Do the Right Thing is just another film in a long list tackling one of the US' most pertinent issues: race relations. The US is known as the greatest melting pot playing home to people from all over the world. It's only natural that some of those people might not like each other as is the case here.

The deeply racist Vito resent working in an African-American neighbourhood and believes they should be with their own kind. Meanwhile, the African-American community doesn't like that white-owned businesses at the heart of their town. They believe there should be black businesses instead. It's a powder keg waiting to blow.

Another theme that Lee is explores is police brutality - another issue that has plagued the US for decades. Do the Right Thing was dedicated to Eleanor Bumpers, Arthur Miller Jr, Edmund Perry, Yvonne Smallwood, Michael Stewart and Michael Griffith - with the former five having been killed by police and the sixth by a white mob. Only a few years later, Rodney King was beaten and I do not have the necessary computer memory to write the name of every single black person who has been killed by the police in the last twenty-five years, except for one of the most notable: George Floyd.
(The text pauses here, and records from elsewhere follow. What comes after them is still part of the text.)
Lemma majority_class_total (schema : list kind) f k th X_val y_val :
  nth_error schema f = Some k -> threshold_fits k th = true ->
  Forall (fun x => conforms schema x = true) X_val ->
  length X_val <= length y_val -> y_val <> [] ->
  exists c, majority_class f th X_val y_val = Ok c.
Proof.
  intros Hk Hfit HX Hlen Hne. unfold majority_class.
  assert (Hloop : exists combined,
            for_each (collect_step f th X_val y_val) X_val [] = Ok combined).
  { apply for_each_total. intros acc x Hin.
    rewrite Forall_forall in HX.
    destruct (conforms_value schema x f k (HX x Hin) Hk) as (v & Hv & Hkind).
    assert (Happ : exists acc', append_label X_val y_val acc x = Ok acc').
    { unfold append_label.
      destruct (index_of_In X_val x Hin) as (i & -> & Hi). simpl.
      unfold index. destruct (nth_error y_val i) eqn:Hnth; [simpl; eauto|].
      apply nth_error_None in Hnth. lia. }
    unfold collect_step, index. rewrite Hv. simpl.
    destruct (is_None v) eqn:Hnone; [eauto|].
    destruct th as [|t|t]; destruct k; try discriminate; [|exact Happ].
    destruct v; try discriminate. simpl. destruct (Qle_bool q t); exact Happ. }
  destruct Hloop as (combined & ->). simpl.
  destruct combined as [|l ls].
  - apply majority_nonempty. exact Hne.
  - apply majority_nonempty. discriminate.
Qed.

Lemma try_prune_total (schema : list kind) f name th (l r : node (label := label))
  X_val y_val :
  tree_typed schema (Node f name th l r) = true ->
  Forall (fun x => conforms schema x = true) X_val ->
  length X_val <= length y_val -> y_val <> [] ->
  exists nd', try_prune (Node f name th l r) f th X_val y_val = Ok nd'
              /\ tree_typed schema nd' = true.
Proof.
  intros Ht HX Hlen Hne.
  assert (Hpred : forall nd0 : node, tree_typed schema nd0 = true ->
            exists e, prediction_error nd0 X_val y_val = Ok e).
  { intros nd0 Ht0. unfold prediction_error.
    destruct (comprehension_total (_predict_sample nd0) X_val) as (ys & ->);
      [|simpl; eauto].
    intros x Hin. rewrite Forall_forall in HX.
    apply (predict_sample_typed schema nd0 x Ht0 (HX x Hin)). }
  pose proof Ht as Ht'. simpl in Ht'.
  apply andb_true_iff in Ht'. destruct Ht' as [Ht' _].
  apply andb_true_iff in Ht'. destruct Ht' as [Hth _].
  destruct (nth_error schema f) as [k|] eqn:Hk; [|discriminate].
  destruct (majority_class_total schema f k th X_val y_val Hk Hth HX Hlen Hne)
    as (c & Ec).
  unfold try_prune.
  destruct (Hpred _ Ht) as (e & ->). simpl. rewrite Ec. simpl.
  destruct (Hpred (Leaf c) eq_refl) as (e' & ->). simpl.
  destruct (e <? e'); eexists; split; try reflexivity; auto.
Qed.
(** * The galaxy economy of naev (src/economy.c)

    A shallow embedding of the simulation engine: the production and
    consumption step, the aggregation of planetary production modifiers,
    pairwise trade between neighbouring systems, pricing, the tick driver,
    the price query and the buy-cost integrator.

    Numbers.  The C code computes with [double].  Here a [double] is
    idealised as an exact rational ([Q]): rounding, infinities and NaN are
    out of the model, and a division by zero yields [0] as [Qinv] does.
    Strict comparisons and sign conditions proved of these rationals are
    results about exact arithmetic.  Where rounding decides such a result,
    the production step is given a second time with the operations of
    IEEE 754 binary64 ([production_f64], [produce_consume_f64]), and
    inputs at which the two models part are evaluated.
    C [int] array indices and loop counters that only count upwards from
    zero are [nat]; the [unsigned int] counter of the tick driver is a [Z]
    with its 32-bit wrap-around written out. *)

From Stdlib Require Import QArith Qabs Qround Lqa Lia ZArith String Floats.
From stdpp Require Import base option list.

Local Open Scope Q_scope.

(** ** Exact rational helpers *)

(** Sum of a list of rationals. *)
Definition Qsum (l : list Q) : Q := foldr Qplus 0 l.

(** Conversion [(credits_t) x] of a [double] to an integer: the fractional
    part is discarded (truncation toward zero). *)
Definition Qtrunc (q : Q) : Z := Z.quot (Qnum q) (Zpos (Qden q)).

(** ** Data model (economy.h, space.h) *)

(** A catalog entry.  [price] is read with [xmlr_int] and cast to [double]
    where it is used; [index] is the slot in the priced subset. *)
Record Commodity := mkCommodity {
  name : string;
  description : string;
  price : Z;
  index : Z
}.
(** C9. For an allowed status, [updateOutreachStepStatus] gives the steps
    with the given identifier the new status, with [completedAt] the
    current time when the status is not [pending] and null when it is, and
    leaves the other steps alone.  When no step has the identifier it
    returns the result [{ notFound: true }], not an error, the store is as
    before, and the route answers 404; when one has, the result is
    [{ notFound: false }] and the route answers 200. *)
Theorem updateOutreachStepStatus_sets_completedAt :
  forall (now : Z) (stepId st : string) (c : conn),
    In st allowedStatuses ->
    stepId <> "" ->
    let c' := fst (updateOutreachStepStatus now stepId st c) in
    let result := snd (updateOutreachStepStatus now stepId st c) in
    let completed := if (st =? "pending")%string then None else Some now in
    table c' = map (fun r => if (id r =? stepId)%string
                             then mkRow (id r) (dealId r) (dueDate r) (channel r)
                                        (intent r) (goal r) st (createdAt r) completed
                             else r) (table c) /\
    (forall r', In r' (table c') -> id r' = stepId ->
                status r' = st /\ completedAt r' = completed) /\
    (st = "pending" -> completed = None) /\
    (st <> "pending" -> completed = Some now) /\
    (has_id stepId (table c) = false ->
     result = {| notFound := true |} /\ c' = c /\
     patchStatusRoute now stepId (JS.Str st) c =
       (c, mkResponse 404 (ErrorBody "Outreach step not found"))) /\
    (has_id stepId (table c) = true ->
     result = {| notFound := false |} /\
     patchStatusRoute now stepId (JS.Str st) c = (c', mkResponse 200 (StatusBody st))).
Proof.
  intros now stepId st c Hst Hid c' result completed.
  assert (Hinc : JS.includes allowedStatuses (JS.Str st) = true).
  { cbn [JS.includes]. apply existsb_exists. exists st.
    split; [assumption | apply String.eqb_refl]. }
  assert (Hguard : ((stepId =? "")%string
                    || negb (JS.includes allowedStatuses (JS.Str st)))%bool = false).
  { rewrite Hinc. cbn. rewrite orb_false_r. now apply String.eqb_neq. }
  assert (Htab : table c' = map (update_status stepId st completed) (table c)).
  { unfold c', updateOutreachStepStatus. now destruct (Nat.eqb _ 0). }
  split; [exact Htab | ]. split; [ | split; [ | split; [ | split ]]].
  - intros r' Hin Hr'. rewrite Htab in Hin. apply in_map_iff in Hin.
    destruct Hin as (r & <- & _). unfold update_status in *.
    destruct (String.eqb_spec (id r) stepId) as [E | E]; cbn in *.
    + split; reflexivity.
    + contradiction.
  - intros ->. reflexivity.
  - intros Hne. unfold completed.
    destruct (String.eqb_spec st "pending"); [contradiction | reflexivity].
  - intros Habsent.
    assert (Hch : Nat.eqb (changes stepId (table c)) 0 = true).
    { rewrite has_id_changes in Habsent. now apply negb_false_iff in Habsent. }
    assert (Hc' : c' = c).
    { unfold c', updateOutreachStepStatus. rewrite Hch. cbn [fst].
      rewrite (update_status_absent _ _ _ _ Habsent). apply conn_eta. }
    split; [ | split ].
    + unfold result, updateOutreachStepStatus. now rewrite Hch.
    + exact Hc'.
    + unfold patchStatusRoute. rewrite Hguard.
      unfold updateOutreachStepStatus. rewrite Hch. cbn [notFound].
      rewrite (update_status_absent _ _ _ _ Habsent). now rewrite conn_eta.
  - intros Hpresent.
    assert (Hch : Nat.eqb (changes stepId (table c)) 0 = false).
    { rewrite has_id_changes in Hpresent. now apply negb_true_iff in Hpresent. }
    split.
    + unfold result, updateOutreachStepStatus. now rewrite Hch.
    + unfold patchStatusRoute. rewrite Hguard.
      unfold c', updateOutreachStepStatus. rewrite Hch. reflexivity.
Qed.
Spike Lee tackles both of these subjects with his stylistic flair - think bold colours, razor-sharp dialogue and all the subtlety of a sledgehammer. Sure you can argue that he was exploring themes too important not to tackle head-on, but this exploration was incredibly on the nose. One scene has the different characters speaking directly to the camera, as they monologue racist insults about different groups of people. Sure this racism might be accurate, but its depiction was heavy-handed.

This isn't to denigrate the acting of those involved - least of all from Spike Lee as the lead Mookie. Giancarlo Esposito was also good as the political cognizant Buggin Out - it was amazing to think this was the same man who wowed audiences in Breaking Bad. But the standout star had to be Danny Aiello who received a well-earned Best Supporting Actor Oscar nomination. Initially, Sal is nothing more than hard-working Italian-American who often plays the mediator between his deeply racist son Pino and the black customers. However, not even the good-natured Sal can only keep his demons at bay for so long before he is driven too far on an excruciatingly hot day. Unlike Pino who overly hates blacks, I think Sal was a lot more level-headed, but, like the other characters, he fell victim to the simmering racial tension.

John Turturro was also very good as Vito. He gave a multi-layered performance, as one of the more openly racist characters of the film. It would have been all too easy to have written/portrayed him as a one-dimensional Italian-American "moolie" hating greaseball, but he was more three-dimensional than his.

But I would like to say one thing quickly. Why in these films do you always have the black characters being racist to the East Asian, or in this case, Korean characters? The local supermarket is ran by a Korean couple who are often the subject of racist taunting by the black characters. It was something similar to Menace II Society. Perhaps it was Lee's commitment to realism, but it didn't make his characters very endearing.

However, 'Do the Right Thing,' was a memorable and stylised, if heavy-handed, exploration of two issues that have plagued American society for decades. What was the right thing that Sal and Mookie should have done? Who knows?